Cosas que hacemos mal con el lavavajillas

462-10Si empiezas en no confiar en la eficacia de tu lavavajillas, antes de despreciar su inestimable ayuda en la cocina es mejor que revises esta lista de cosas que hacemos mal con el lavavajillas, ya que es probable que lo que falle seas tú.

Puede que tu lavavajillas esté estropeado u obstruido, o puede que sea poco eficiente, pero la verdad es que es poco probable. Lo más habitual es que seas tú el que estás incurriendo en alguna o en varias de estas cosas que hacemos mal con el lavavajillas y que desconocemos por completo.

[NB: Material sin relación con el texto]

Section Enforcer.
Context (registry : Registry)
  (** [RateLimiter.check], if one is configured; it may raise. *)
  (rate_limiter : option (UUID -> result PyError RateLimitOutcome))
  (** [PolicyEvaluator.evaluate]; it may raise. *)
  (policy : GatewayPrincipal -> ToolSpec -> result PyError PolicyResult)
  (** The executor under the tool's timeout; it may raise. *)
  (executor : ToolContext -> dict -> result PyError (option dict))
  (descriptor_hash : ToolSpec -> string)
  (** [str] of a value and [repr] of a text. *)
  (py_str : Json -> string) (py_repr : string -> string).

Local Open Scope gateway_scope.

Definition enforce_rate_limit (p : GatewayPrincipal) : M unit :=
  match rate_limiter with
  | None => ret tt
  | Some check =>
      call (RateChecked (org_id p)) ;;
      outcome <~ lift (check (org_id p)) ;;
      if rate_allowed outcome then ret tt
      else lift (Raise (GatewayError RateLimitedError "operator gateway rate limit exceeded"))
  end.

Definition require_spec (n : string) : M ToolSpec :=
  match registry !! n with
  | None => lift (Raise (GatewayError ToolNotFoundError ("unknown tool " +:+ py_repr n)))
  | Some s => assign (set_spec s) ;; ret s
  end.

Definition evaluate_policy (p : GatewayPrincipal) (s : ToolSpec) : M PolicyResult :=
  call (PolicyAsked p s) ;;
  lift (match policy p s with
        | Ok r => Ok r
        | Raise (GatewayError k m) => Raise (GatewayError k m)
        | Raise CancelledError => Raise CancelledError
        | Raise _ => Raise (GatewayError PolicyUnavailableError "policy evaluation failed")
        end).

Definition authorize (p : GatewayPrincipal) (s : ToolSpec) : M unit :=
  pr <~ evaluate_policy p s ;;
  assign (set_policy pr) ;;
  if allowed pr then ret tt else lift (Raise (GatewayError PermissionDeniedError (reason pr))).

Definition validate_args (s : ToolSpec) (a : option dict) : result PyError dict :=
  match args_model s (default [] a) with
  | Ok d => Ok d
  | Raise m => Raise (GatewayError InvalidParamsError m)
  end.

Definition execute (ctx : ToolContext) (a : dict) : M (option dict) :=
  call (Executed ctx a) ;; lift (executor ctx a).

(** [sanitize_output] with its exception. *)
Definition sanitized (raw : option dict) (schema : dict) : result PyError dict :=
  match sanitize_output py_str raw schema with
  | Ok r => Ok r
  | Raise e => Raise (GatewayError RedactionFailed (redaction_message e))
  end.

Definition tool_context (i : Invocation) (s : ToolSpec) : ToolContext :=
  {| ctx_principal := principal i; ctx_spec := s; ctx_request_id := request_id i;
     ctx_trace_id := trace_id i |}.

Definition run_pipeline (i : Invocation) : M dict :=
  assign (set_requested (tool_name i)) ;;
  enforce_rate_limit (principal i) ;;
  spec <~ require_spec (tool_name i) ;;
  authorize (principal i) spec ;;
  parsed <~ lift (validate_args spec (args i)) ;;
  raw <~ execute (tool_context i spec) parsed ;;
  result <~ lift (sanitized raw (output_schema spec)) ;;
  assign set_success ;;
  ret result.

Definition audit_tool_name (a : AuditState) : string :=
  match au_spec a with
  | Some s => name s
  | None =>
      if (String.eqb (error_code a) (code RateLimitedError)
          || String.eqb (error_code a) (code RateLimitUnavailableError))%bool
      then requested_tool_name a else ""
  end.

(** [_emit_audit] *)
Definition audit_event (p : GatewayPrincipal) (request_id_ : string) (latency_ms : Z) (a : AuditState)
    : ToolAuditEvent :=
  {| ev_request_id := request_id_; ev_org_id := org_id p; ev_agent_id := agent_id p;
     ev_principal_id := principal_id p; ev_token_id := token_id p; ev_tool_name := audit_tool_name a;
     ev_tool_version := match au_spec a with Some s => spec_version s | None => "" end;
     ev_descriptor_hash := match au_spec a with Some s => descriptor_hash s | None => "" end;
     ev_scope := match au_spec a with Some s => scope_value (scope s) | None => "" end;
     ev_scope_ok := scope_ok a; ev_decision := au_decision a; ev_success := success a;
     ev_error_code := error_code a; ev_latency_ms := latency_ms |}.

Siempre enjuago todos los platos y cacharros, antes de meterlos en el lavavajillas

Los expertos aseguran que no solo no es necesario seguir esta rutina de limpieza previa de la vajilla, sino que, de hecho, consideran que supone un gasto extra de agua, tiempo y por tanto, dinero. No es necesaria siempre y cuando el lavavajillas se ponga de forma correcta y observando los consejos de uso eficiente. Por lo tanto, deja de pasar por la pila tus platos, recoge la mesa y mételos directamente –sin restos de comida sólidos- en el lavavajillas.

Me paso días sin poner el lavavajillas, lo voy llenando poco a poco

Aunque es cierto que es necesario llenar el lavavajillas completo para hacer un uso lo más eficiente y medioambiental posible, ahorrando energía, agua y en jabón, no es menos cierto que los platos sucios y encerrados en el lavavajillas solo contribuyen a criar bacterias, mientras la suciedad se endurece, penetra en la vajilla y se hace mucho más resistente a la limpieza que luego puede resultar ineficaz. Lo mejor es contar siempre con un lavavajillas de un tamaño adecuado a nuestras necesidades y que te permita un uso eficiente diario. Recuerda que puedes meter también ollas, sartenes, recipientes de plástico… siempre consultando que sean aptos para este tipo de limpieza. Además, para familias pequeñas o personas que vivan solas, es interesante comprar un lavavajillas de menor tamaño o con programas de media carga.
Coloco los platos por tamaños y el resto de la vajilla según puedo

La colocación de los diferentes utensilios y enseres de cocina en el lavavajillas es clave para conseguir una buena limpieza, perfecta. Debes tener claro que en el cesto superior la limpieza es menos agresiva, por lo que es necesario que allí coloques vasos, copas… y en general, cosas que no presenten suciedad difícil como grasas. El cesto superior, además, es perfecto para elementos delicados. La parte inferior del lavavajillas es el que recibe agua a mayor presión y temperatura, sobre todo, la zona central; es aquí donde debes colocar sartenes, ollas y cacerolas, reserva los laterales para platos. Por supuesto, los cubiertos deben ir en el cestillo o parte prevista por el fabricante para ello.

Siempre pongo algo más de cantidad de los productos de limpieza

Como en casi todos los casos, en el punto medio esta la virtud. En el caso del lavavajillas, los fabricantes recomiendan ajustarse siempre a las cantidades señaladas, ya que es igual de malo cargar los departamentos por exceso que por defecto. Si te excedes, la vajilla no podrá enjuagarse de forma correcta y encontrarás restos de jabón en platos y vasos, por ejemplo. El abrillantador en exceso–en caso de usarlo de forma individual- puede resultar graso y, en lugar de dar brillo, crear una capa turbia en los cacharros. Si te sitúas al otro extremo y pones menos cantidad de productos de limpieza, la vajilla no quedará correctamente limpia ni desinfectada, resultando el lavado totalmente incompleto.

¿Sorprendido con estas cosas que hacemos mal con el lavavajillas?